Arthur Stuart lança son paquet de linge dans l’Hio. Le courant n’était pas très fort ; ils regardèrent les vêtements tourner paresseusement et descendre vers l’aval en se dispersant peu à peu. Arthur ne bougeait pas, dans l’eau jusqu’aux fesses, il regardait lui aussi les vêtements. Non, il ne les regardait pas… il ne tourna pas la tête d’un pouce lorsqu’ils dérivèrent loin sur la gauche. Il fixait la rive nord, celle de la liberté.
« J’ai déjà v’nu icitte, dit-il. J’connais ce bateau.
— Ça s’pourrait, dit Horace. T’étais pourtant un brin jeune pour t’en rappeler. Po et moi, on a aidé ta m’man à monter dans ce bateau-là. C’est ma fille Peggy qui te t’nait quand on a abordé de l’aut’ côté.
— Ma sœur Peggy », fit Arthur. Il se retourna et regarda Horace, comme s’il s’agissait d’une question qu’il posait.
« M’est avis qu’oui », dit Horace pour toute réponse.
« Reste où t’es, Arthur Stuart, dit Alvin. Quand j’vais te transformer, j’vais être forcé de l’faire entièrement, en dedans et au-dehors. Vaut mieux qu’ça s’passe dans l’eau, elle emportera ton ancienne peau où sera inscrit c’que t’étais avant.
— Tu vas m’virer en Blanc ? demanda Arthur Stuart.
— Tu peux faire ça ? lança Po Doggly.
— J’connais pas tout c’qui va changer, dit Alvin. Mais j’espère que tu t’retrouveras pas blanc. Ça serait comme te voler la part que ta maman t’a donnée.
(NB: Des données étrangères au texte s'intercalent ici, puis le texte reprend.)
Lemma append_staging g b g' : spans_typed -> staging_ok codec g -> sg_slice_data_bound_count g = sg_slice_count g ->
  buffer_wf b -> append_slice_parameters abi true codec g b = StagedAs g' -> staging_ok codec g'.
Proof.
  intros Hty Hg Hb Hw E. pose proof (append_exact g b Hg Hb Hw) as Ha. cbn zeta in Ha. rewrite E in Ha.
  destruct Ha as (_ & Hsp & Hcn & Hbn & Hda & Hsz). pose proof (append_take g b g' Hg Hbn Hsp) as Htake.
  pose proof (bfw_elements _ Hw) as He. pose proof (declared_length b ltac:(lia)) as Hdl.
  destruct Hg as [Hc Hbd Hs Hl Hn Ht Hi]. split.
  - rewrite Hsp, Hcn. unfold zlen in *. rewrite length_app. lia.
  - lia.
  - by rewrite Hsz, Hda.
  - by rewrite Hsz.
  - rewrite Hda, Hbn. done.
  - rewrite Hsp. apply Forall_app. split; [done|]. by apply declared_typed.
  - rewrite Htake, Hsz. done.
Qed.

(** ** Data *)

Lemma zip_spans (l : list (Z * Z)) (agg : Z) :
  Forall span_typed l -> 0 <= agg ->
  Forall (fun s => agg + fst s <= UINT32_MAX) l ->
  zip_with (fun o (s : Z * Z) => (o, snd s)) ((fun o => u32 (agg + o)) <$> (fst <$> l)) l =
  (fun s => (agg + fst s, snd s)) <$> l.
Proof.
  intros Ht Ha Hl. induction l as [|s l IH]; [done|].
  apply Forall_cons in Ht as [[H1 H2] Ht]. apply Forall_cons in Hl as [H3 Hl]. cbn. f_equal; [|by apply IH].
  f_equal. apply u32_id. unfold is_u32 in *. unfold UINT32_MAX in *. lia.
Qed.

Lemma put_offsets_spans {A} (set : Z -> A -> A) (span : A -> Z * Z) bound offsets l :
  (forall o x, span (set o x) = (o, snd (span x))) ->
  span <$> put_offsets set bound offsets l =
  take (Z.to_nat bound) (span <$> l) ++
  zip_with (fun o (s : Z * Z) => (o, snd s)) offsets (drop (Z.to_nat bound) (span <$> l)).
Proof.
  intros H. unfold put_offsets. rewrite fmap_app, fmap_take, <- fmap_drop. f_equal.
  generalize (drop (Z.to_nat bound) l). revert offsets. induction offsets as [|o os IH]; intros [|x xs]; cbn; try done.
  by rewrite H, IH.
Qed.

Lemma rebased_spans offsets data g :
  slice_spans codec (rebased codec offsets data g) =
  take (Z.to_nat (sg_slice_data_bound_count g)) (slice_spans codec g) ++
  zip_with (fun o (s : Z * Z) => (o, snd s)) offsets
    (drop (Z.to_nat (sg_slice_data_bound_count g)) (slice_spans codec g)).
Proof. unfold slice_spans, rebased. destruct codec; cbn; by rewrite put_offsets_spans. Qed.

Lemma at_pairs {f : Z * Z -> Z} (l : list (Z * Z)) i : 0 <= i < zlen l ->
  exists s, l !! Z.to_nat i = Some s /\ Slices.at_ (f <$> l) i = f s.
Proof.
  unfold zlen. intros Hi. destruct (lookup_lt_is_Some_2 l (Z.to_nat i)) as [s Hs]; [lia|].
  exists s. split; [done|]. unfold Slices.at_. by rewrite list_lookup_fmap, Hs.
Qed.

Lemma spans_inside_forall (l : list (Z * Z)) local :
  Slices.spans_inside (fst <$> l) (snd <$> l) (zlen l) local <-> Forall (span_inside local) l.
Proof.
  rewrite Forall_lookup. unfold Slices.spans_inside. split.
  - intros H i s Hs. assert (0 <= Z.of_nat i < zlen l) as Hi by (apply lookup_lt_Some in Hs; unfold zlen; lia).
    specialize (H _ Hi). destruct (at_pairs (f := fst) l _ Hi) as (s1 & H1 & H2).
    destruct (at_pairs (f := snd) l _ Hi) as (s2 & H3 & H4).
    rewrite Nat2Z.id in H1, H3. rewrite Hs in H1, H3. simplify_eq. rewrite H2, H4 in H. done.
  - intros H i Hi. destruct (at_pairs (f := fst) l _ Hi) as (s1 & H1 & H2).
    destruct (at_pairs (f := snd) l _ Hi) as (s2 & H3 & H4). simplify_eq.
    specialize (H _ _ H1). rewrite H2, H4. done.
Qed.

Lemma rebase_pairs (l : list (Z * Z)) agg local :
  Forall span_typed l -> 0 < zlen l -> 0 <= agg -> 0 < local -> agg + local <= ADVC_MAX_INPUT_BYTES ->
  match Slices.advc_vaapi_rebase_slice_offsets (Some (fst <$> l)) (Some (snd <$> l)) (zlen l) agg local
          ADVC_MAX_INPUT_BYTES with
  | inl e => ~ Forall (span_inside local) l /\ e = EINVAL
  | inr offsets => Forall (span_inside local) l /\
      zip_with (fun o (s : Z * Z) => (o, snd s)) offsets l = (fun s => (agg + fst s, snd s)) <$> l
  end.
Proof.
  intros Ht Hn Ha Hl Hm. pose proof (Slices.rebase_slices_exact (fst <$> l) (snd <$> l) (zlen l) agg local
    ADVC_MAX_INPUT_BYTES) as H. unfold ADVC_MAX_INPUT_BYTES in *. cbn zeta in H.
  destruct (Slices.advc_vaapi_rebase_slice_offsets _ _ _ _ _ _) as [e|offsets] eqn:E.
  - destruct H as [H ->]; [|split; [|done]].
    + constructor; [..|unfold is_u64; lia|unfold is_u64; lia|unfold is_u64; lia].
      * apply Forall_fmap. eapply Forall_impl; [exact Ht|]. by intros s [].
      * apply Forall_fmap. eapply Forall_impl; [exact Ht|]. by intros s [].
      * unfold zlen. rewrite !length_fmap. lia.
    + intros Hin. apply H. unfold UINT32_MAX. split_and!; [lia..|by apply spans_inside_forall].
  - destruct H as [H _].
    + constructor; [..|unfold is_u64; lia|unfold is_u64; lia|unfold is_u64; lia].
      * apply Forall_fmap. eapply Forall_impl; [exact Ht|]. by intros s [].
      * apply Forall_fmap. eapply Forall_impl; [exact Ht|]. by intros s [].
      * unfold zlen. rewrite !length_fmap. lia.
    + destruct H as (_ & _ & _ & _ & Hin). apply spans_inside_forall in Hin. split; [done|]. unfold Slices.advc_vaapi_rebase_slice_offsets in E.
      destruct (_ || _) in E; [done|]. destruct (existsb _ _) in E; [done|]. injection E as <-.
      unfold zlen. rewrite take_ge, drop_ge, app_nil_r by (rewrite length_fmap; lia).
      apply zip_spans; [done|done|]. apply Forall_forall. intros s Hs.
      rewrite Forall_forall in Hin, Ht. destruct (Hin s Hs), (Ht s Hs) as [? ?]. unfold is_u32, UINT32_MAX in *. lia.
Qed.

(** The slices already bound do not move when data is appended. *)
Lemma cut_app data more span : 0 <= fst span -> 0 <= snd span -> fst span + snd span <= zlen data ->
  cut (data ++ more) span = cut data span.
Proof.
  unfold zlen. intros H1 H2 H3. unfold cut. rewrite drop_app_le by lia.
  rewrite take_app_le; [done|]. rewrite length_drop. lia.
Qed.

Lemma cut_shift data more span : 0 <= fst span ->
  cut (data ++ more) (zlen data + fst span, snd span) = cut more span.
Proof.
  unfold zlen. intros H. unfold cut. cbn. f_equal. rewrite drop_app_ge by lia. f_equal. lia.
Qed.

(** Binding the data of the pending slices. *)
Lemma set_data_exact g b : staging_ok codec g -> sg_slice_data_bound_count g < sg_slice_count g ->
  buffer_wf b ->
  let pending := drop (Z.to_nat (sg_slice_data_bound_count g)) (slice_spans codec g) in
  let fits := sg_slice_data_size g + zlen (held_bytes b) <= ADVC_MAX_INPUT_BYTES /\
    Forall (span_inside (zlen (held_bytes b))) pending in
  match set_slice_data true true true codec g b with
  | Refused e => ~ fits /\ e = EINVAL
  | Overread => False
  | StagedAs g' => fits /\ staging_ok codec g' /\
      bound_slices codec g' = bound_slices codec g ++ (cut (held_bytes b) <$> pending) /\
      sg_slice_count g' = sg_slice_count g /\ sg_slice_data_bound_count g' = sg_slice_count g /\
      sg_slice_data_size g' = sg_slice_data_size g + zlen (held_bytes b)
  end.
Proof.
  intros Hg Hlt Hw pending. rewrite held_length by done. pose proof (bfw_size _ Hw). pose proof (bfw_elements _ Hw).
  destruct Hg as [Hc Hb Hsz Hlim Hnone Ht Hin]. assert (0 <= sg_slice_data_size g) as Hz by (rewrite Hsz; unfold zlen; lia).
  assert (zlen pending = sg_slice_count g - sg_slice_data_bound_count g) as Hpl.
  { unfold pending, zlen in *. rewrite length_drop. lia. }
  cbn zeta. unfold set_slice_data. fold pending. cbn zeta.
  destruct (_ || _) eqn:E; [split; [|done]; nia|]. cbn [andb negb]. rewrite <- Hpl.
  pose proof (rebase_pairs pending (sg_slice_data_size g) (bf_element_size b * bf_num_elements b)) as Hr.
  destruct (Slices.advc_vaapi_rebase_slice_offsets _ _ _ _ _ _) as [e|offsets].
  { destruct Hr as [Hr ->]; [by apply Forall_drop|nia|lia|nia|lia|]. split; [|done]. by intros [_ ?]. }
  destruct Hr as [Hins Hzip]; [by apply Forall_drop|nia|lia|nia|lia|].
  rewrite copy_wf by (done || lia). fold (held_bytes b). split; [split; [lia|done]|].
  pose proof (held_length b Hw) as Hhl.
  assert (slice_spans codec (rebased codec offsets (held_bytes b) g) =
    take (Z.to_nat (sg_slice_data_bound_count g)) (slice_spans codec g) ++
    ((fun s => (sg_slice_data_size g + fst s, snd s)) <$> pending)) as Hspans.
  { rewrite rebased_spans. fold pending. by rewrite Hzip. }
  assert (zlen (slice_spans codec (rebased codec offsets (held_bytes b) g)) = sg_slice_count g) as Hlen.
  { rewrite Hspans. unfold zlen in *. rewrite length_app, length_take, length_fmap. lia. }
  set (data := default [] (sg_slice_data g)) in *.
  assert (Forall span_typed pending) as Htp by (by apply Forall_drop).
  split_and!; try done.
  - split.
    + done.
    + cbn. lia.
    + cbn. unfold zlen in *. fold data. rewrite length_app. lia.
    + cbn. lia.
    + done.
    + rewrite Hspans. apply Forall_app. split; [by apply Forall_take|]. apply Forall_fmap, Forall_forall.
      intros s Hs. rewrite Forall_forall in Hins, Htp. destruct (Hins s Hs), (Htp s Hs) as [? ?].
      unfold ADVC_MAX_INPUT_BYTES in *. split; unfold is_u32 in *; cbn; lia.
    + rewrite take_ge by (cbn; unfold zlen in Hlen; lia). rewrite Hspans. cbn [sg_slice_data_size rebased].
      apply Forall_app. split; [eapply Forall_impl; [exact Hin|]; intros s []; split; lia|].
      apply Forall_fmap. eapply Forall_impl; [exact Hins|]. intros s []. split; cbn; lia.
  - unfold bound_slices. rewrite (take_ge (slice_spans _ (rebased _ _ _ _))) by (cbn; unfold zlen in Hlen; lia).
    rewrite Hspans, fmap_app. cbn [sg_slice_data rebased default]. fold data. f_equal.
    + apply list_fmap_ext. intros i s Hs. rewrite Forall_lookup in Hin, Ht.
      pose proof (Hin _ _ Hs) as []. assert (span_typed s) as [? ?].
      { apply lookup_take_Some in Hs as [Hs _]. by eapply Ht. }
      apply cut_app; unfold is_u32 in *; lia.
    + rewrite <- list_fmap_compose. apply list_fmap_ext. intros i s Hs. rewrite Forall_lookup in Htp.
      destruct (Htp _ _ Hs) as [? ?]. cbn. rewrite Hsz. apply cut_shift. unfold is_u32 in *. lia.
  - cbn. lia.
Qed.
(* ===== verification/DecodeCalls.v ===== *)
(** * Reachable states and the calls that release the lock

    [reachable] are the states of the decode runtime; the calls that wait or export
    run through several sections, so the state between two of them is reachable too.
    The time a wait takes is in DecodeWait.v. *)

From stdpp Require Import base list gmap relations.
From Stdlib Require Import ZArith Lia Bool String.
#[local] Notation length := List.length.
From S2P Require Import Prelude Kernel Protocol Dmabuf Engine EngineFiles EngineInv EngineSafe Broker BrokerLive Client ClientSafe ClientConnect World Va VaapiRoutes VaapiPolicy DecodeEos AnnexB Hevc Vp9 DecodeState DecodeStaging DecodeOutput DecodeRuntime DecodeSlices DecodeOwn DecodeDrain DecodeQueue DecodeInv DecodeEntry DecodePicture DecodeSubmit DecodeSafe.

(** ** Reachable states *)

Section Reachable.
Context {dr : driver}.

(** The runtime was created in a process with the descriptors [lg_table t], and its
    sections ran in some order since, each one [permitted]; the records the broker
    sends, over any connection, carry control messages the control buffer has room
    for and [lg_hidden t] descriptors without a byte. *)
Definition reachable (t : ledger) (w : world) (held : list Z) : Prop :=
  exists path policy m r m' accept stack sleeps,
    advc_vaapi_decode_runtime_create path policy m = (Some r, m') /\ m_rx m = [] /\
    Forall (fun p => Forall control_fits (pr_rx p)) accept /\
    t = Ledger (m_fds m) (world_hidden (started r m' accept stack sleeps)) /\
    rtc step (started r m' accept stack sleeps, []) (w, held).

Lemma reachable_wok {Hdr : DriverOk dr} {Habi : AbiTyped} t w held : reachable t w held -> wok t held w.
Proof.
  intros (path & policy & m & r & m' & accept & stack & sleeps & Hc & Hm & Ha & -> & Hs).
  by apply (steps_wok _ _ _ Hs), (created_wok path policy m m').
Qed.

Lemma reachable_step t w held w' held' : reachable t w held -> rtc step (w, held) (w', held') -> reachable t w' held'.
Proof.
  intros (path & policy & m & r & m' & accept & stack & sleeps & Hc & Hm & Ha & Ht & Hs) Hstep.
  exists path, policy, m, r, m', accept, stack, sleeps. split_and!; try done. by etrans.
Qed.

(** Sections one after the other; a section closes the descriptors handed out last. *)
Fixpoint run (secs : list locked) (w : world) (held : list Z) : option (world * list Z) :=
  match secs with
  | [] => Some (w, held)
  | sec :: secs =>
      let rest := take (length held - length (closes sec)) held in
      if permitted (w_rt w) sec && bool_decide (held = rest ++ closes sec)
      then match perform sec w with
           | (Some opened, w') => run secs w' (rest ++ opened)
           | (None, _) => None
           end
      else None
  end.

Lemma run_steps secs w held w' held' : run secs w held = Some (w', held') -> rtc step (w, held) (w', held').
Proof.
  revert w held. induction secs as [|sec secs IH]; intros w held H; cbn [run] in H; [injection H as -> ->; constructor|].
  destruct (_ && _) eqn:E; [|done]. apply andb_true_iff in E as [Hp Hh]. apply bool_decide_eq_true in Hh.
  destruct (perform sec w) as [[opened|] w1] eqn:Ex; [|done]. eapply rtc_l; [|by apply IH].
  eapply step_section; [exact Hp| |exact Ex]. by rewrite <- Hh.
Qed.
End Reachable.

(** ** The calls that release the lock *)

Section Composition.
Context {dr : driver} {Hdr : DriverOk dr} {Habi : AbiTyped}.

Lemma step_plain {A} sec (c : St world A) w held : perform sec = plain c -> closes sec = [] ->
  permitted (w_rt w) sec = true -> step (w, held) (snd (c w), held).
Proof.
  intros Hp Hc Ha. replace held with (held ++ []) at 2 by apply app_nil_r.
  eapply step_section; [exact Ha|by rewrite Hc, app_nil_r|]. rewrite Hp. unfold plain. by rewrite st_seq.
Qed.

Lemma sync_loop_steps fuel id start limit w held st w' :
  sync_loop fuel id start limit w = (Some st, w') -> rtc step (w, held) (w', held).
Proof.
  revert w. induction fuel as [|fuel IH]; intros w H; cbn [sync_loop] in H; [done|]. rewrite st_seq in H.
  assert (step (w, held) (snd (sync_step id w), held ++ step_fds (fst (sync_step id w)))) as Hs.
  { eapply (step_section (SyncStep id)); [done|by rewrite app_nil_r|]. cbn [perform]. by rewrite st_seq. }
  destruct (sync_step id w) as [[sd|fd|] w1]; cbn [fst snd step_fds] in *.
  - injection H as <- <-. rewrite app_nil_r in Hs. by apply rtc_once.
  - rewrite st_seq in H. injection H as <- <-. eapply rtc_l; [exact Hs|]. apply rtc_once.
    replace held with (held ++ []) at 2 by apply app_nil_r.
    eapply (step_section (WaitFence fd start limit)); [done|done|]. cbn [perform]. unfold plain. by rewrite st_seq.
  - rewrite app_nil_r in Hs. rewrite st_seq in H. eapply rtc_l; [exact Hs|].
    eapply rtc_l; [by apply (step_plain Clock monotonic_ns)|]. destruct (_ || _); [injection H as <- <-; constructor|].
    rewrite st_seq in H. eapply rtc_l; [by apply (step_plain Pause pause_1ms)|]. by apply IH.
Qed.

Lemma sync_steps fuel id timeout w held st w' :
  advc_vaapi_decode_sync_surface fuel id timeout w = (Some st, w') -> rtc step (w, held) (w', held).
Proof.
  unfold advc_vaapi_decode_sync_surface. rewrite st_seq. intros H.
  eapply rtc_l; [by apply (step_plain Clock monotonic_ns)|]. by eapply sync_loop_steps.
Qed.

(** Waiting for a surface changes no staged picture. *)
Lemma sync_loop_served fuel id start limit t l w : wown t l w ->
  wp (sync_loop fuel id start limit) (fun _ w' => drained_ok t l (w_rt w) w') w.
Proof.
  revert w. induction fuel as [|fuel IH]; intros w Hw; cbn [sync_loop]; [by split|]. apply wp_bind.
  assert (wp (sync_step id) (fun x w' => drained_ok t (l ++ step_fds x) (w_rt w) w') w) as Hstep.
  { assert (drained_ok t (l ++ []) (w_rt w) w) as H0 by (rewrite app_nil_r; by split).
    unfold sync_step. apply wp_bind, wp_gets. destruct (get_surface _ id) as [s|]; [|done]. cbn zeta.
    destruct (sf_state _); try done.
    - destruct (id_index _ _ _) as [i|]; [|done]. destruct (cx_used _); [|done]. apply wp_bind.
      eapply wp_mono; [by apply drain_spec|]. intros x w1 H1. apply wp_ret. cbn. by rewrite app_nil_r.
    - destruct (_ <=? _); [|done]. apply wp_bind. eapply wp_call; [apply handsw_kernel, hands_dup|rewrite app_nil_r; exact Hw|].
      intros fd w1 E1 Hw1 _. apply wp_ret. split; [done|by rewrite E1]. }
  eapply wp_mono; [exact Hstep|]. intros [sd|fd|] w1 [Hw1 Hs1]; cbn [step_fds] in Hw1; try rewrite app_nil_r in Hw1.
  - by split.
  - apply wp_bind. eapply wp_call; [apply handsw_sync_fence|exact Hw1|]. intros x w2 E2 Hw2 _. rewrite app_nil_r in Hw2.
    apply wp_ret. split; [done|by rewrite E2].
  - apply wp_bind. eapply (wp_call _ [] l); [apply handsw_monotonic|rewrite app_nil_r; exact Hw1|].
    intros now w2 E2 Hw2 _. rewrite app_nil_r in Hw2. destruct (_ || _); [apply wp_ret; split; [done|by rewrite E2]|]. apply wp_bind.
    eapply (wp_call _ [] l); [apply handsw_pause|rewrite app_nil_r; exact Hw2|]. intros ? w3 E3 Hw3 _. rewrite app_nil_r in Hw3.
    eapply wp_mono; [by apply IH|]. intros x w4 [Hw4 Hs4]. split; [done|]. etrans; [exact Hs1|]. congruence.
Qed.

Lemma other_target_served r r' c target : served r r' -> no_other_target r' c target = no_other_target r c target.
Proof.
  intros Hs. unfold no_other_target. rewrite (sv_ncontexts _ _ Hs). destruct (surface_slot target); [|done].
  induction (seq _ _) as [|j js IH]; [done|]. cbn [forallb]. rewrite IH.
  destruct (same_context_core _ _ (sv_context _ _ Hs j)) as [(E1 & _) E5]. unfold target_slot. by rewrite E1, E5.
Qed.

Lemma begin_steps t fuel c target w held st w' : wown t held w ->
  advc_vaapi_decode_begin_picture fuel c target w = (Some st, w') -> no_other_target (w_rt w) c target = true ->
  rtc step (w, held) (w', held).
Proof.
  intros Hw H Hp. unfold advc_vaapi_decode_begin_picture in H. rewrite st_seq in H.
  eapply rtc_l; [by apply (step_plain (BeginFirst c target) (begin_first c target))|].
  assert (fst (begin_first c target w) = None -> snd (begin_first c target w) = w) as Hsame.
  { unfold begin_first. rewrite st_seq. cbn [the_runtime gets fst snd]. destruct (begin_guard _ _ _) as [|[i s]]; [done|].
    destruct (state_eqb _ _); [done|]. by rewrite st_seq. }
  destruct (begin_first c target w) as [[first|] w1]; cbn [fst snd] in *; [injection H as <- <-; constructor|].
  rewrite (Hsame eq_refl) in *. clear Hsame. rewrite st_seq in H.
  assert (no_other_target (w_rt (snd (advc_vaapi_decode_sync_surface fuel target ADVC_VAAPI_SYNC_LIMIT_NS w))) c target = true) as Hp2.
  { rewrite <- Hp. apply other_target_served.
    assert (wp (advc_vaapi_decode_sync_surface fuel target ADVC_VAAPI_SYNC_LIMIT_NS) (fun _ w' => drained_ok t held (w_rt w) w') w) as Hd.
    { unfold advc_vaapi_decode_sync_surface. apply wp_bind. eapply (wp_call _ [] held); [apply handsw_monotonic|by rewrite app_nil_r|].
      intros now w2 E2 Hw2 _. rewrite app_nil_r in Hw2. rewrite <- E2. by apply sync_loop_served. }
    apply Hd. }
  pose proof (sync_steps fuel target ADVC_VAAPI_SYNC_LIMIT_NS w held) as Hsync.
  destruct (advc_vaapi_decode_sync_surface _ _ _ w) as [[sst|] w2]; cbn [fst snd] in *; [|done].
  etrans; [by eapply Hsync|]. destruct sst; try (injection H as <- <-; constructor). rewrite st_seq in H. injection H as <- <-.
  apply rtc_once. by apply (step_plain (BeginSecond c target) (begin_second c target)).
Qed.

Lemma export_steps fuel id mem flags w held st d w' :
  advc_vaapi_decode_export_surface fuel id mem flags w = (Some (st, d), w') ->
  rtc step (w, held) (w', held ++ match d with Some d => xo_fd <$> xd_objects d | None => [] end).
Proof.
  intros H. unfold advc_vaapi_decode_export_surface in H. rewrite st_seq in H.
  eapply rtc_l; [by apply (step_plain StartTiming start_export_timing)|].
  destruct (export_refused _ _); [injection H as <- <- <-; by rewrite app_nil_r|]. rewrite st_seq in H.
  eapply rtc_l; [by apply (step_plain (ReservedExport id) (reserved_export id))|].
  set (w1 := snd (start_export_timing w)) in *. set (ts := fst (start_export_timing w)) in *.
  destruct (reserved_export id w1) as [res w2]. cbn [fst snd] in *. rewrite st_seq in H.
  set (sync := if res then _ else _) in H.
  assert (forall x w3, sync w2 = (Some x, w3) -> rtc step (w2, held) (w3, held)) as Hsync.
  { intros x w3. unfold sync. destruct res; [intros [= _ <-]; constructor|apply sync_steps]. }
  destruct (sync w2) as [[sst|] w3]; cbn [fst snd] in *; [|done]. etrans; [by eapply Hsync|]. clear Hsync.
  assert (forall v : va_status, (record_export_timing ts ;; mret (Some (v, None))) w3 = (Some (st, d), w') ->
    rtc step (w3, held) (w', held ++ match d with Some d => xo_fd <$> xd_objects d | None => [] end)) as Hrec.
  { intros v Hv. rewrite st_seq in Hv. injection Hv as <- <- <-. rewrite app_nil_r. apply rtc_once.
    by apply (step_plain (RecordTiming ts) (record_export_timing ts)). }
  destruct sst; try (by eapply Hrec). clear Hrec. rewrite st_seq in H.
  set (sep := negb _) in H. assert (step (w3, held) (snd (export_locked id sep w3), held ++ exported_fds (fst (export_locked id sep w3)))) as Hs.
  { eapply (step_section (ExportLocked id sep)); [done|by rewrite app_nil_r|]. cbn [perform]. by rewrite st_seq. }
  destruct (export_locked id sep w3) as [[[rec xst] out] w4]. cbn [fst snd] in *. rewrite st_seq in H. injection H as <- <- <-.
  eapply rtc_l; [exact Hs|]. unfold exported_fds. cbn [snd]. destruct rec; [|constructor]. apply rtc_once.
  by apply (step_plain (RecordTiming ts) (record_export_timing ts)).
Qed.
End Composition.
— Les garçons blancs, ils en font pas des esclaves, dit Arthur Stuart.
— En tout cas, ils vont pas faire un esclave du p’tit sang-mêlé que j’vois là, dit Alvin. Pas si j’peux l’empêcher. Alors tu bouges pas, tu te tiens bien tranquille et tu m’laisses réfléchir. »
Tout le monde s’immobilisa, les hommes et le gamin, tandis qu’Alvin étudiait Arthur de l’intérieur et trouvait l’infime marque distinctive dans chacun de ses éléments vivants.
Il savait qu’il ne pouvait pas la modifier comme ça, de gré ou de force, vu qu’il comprenait mal ce qu’elle représentait. Il savait seulement que ça faisait d’une certaine façon partie de la personnalité d’Arthur, et on ne change pas ces choses-là. Peut-être qu’en changeant ce qu’il ne fallait pas, il allait le rendre aveugle, tourner son sang en eau de pluie, n’importe quoi. Comment deviner ?
C’est en voyant le fil qui les reliait toujours, de cœur à cœur, qu’Alvin trouva son idée ; en le voyant et en se rappelant ce que l’oiseau rouge avait dit par la bouche d’Arthur Stuart : « Le Faiseur, c’est celui qui fait partie de ce qu’il crée. » Alvin se dépouilla de sa chemise, entra dans la rivière et s’agenouilla dans l’eau froide qui lui tournoyait doucement autour de la taille, pour mettre ses yeux au niveau de ceux de l’enfant. Puis il tendit les bras, l’attira contre lui et l’y maintint, poitrine contre poitrine, mains sur les épaules.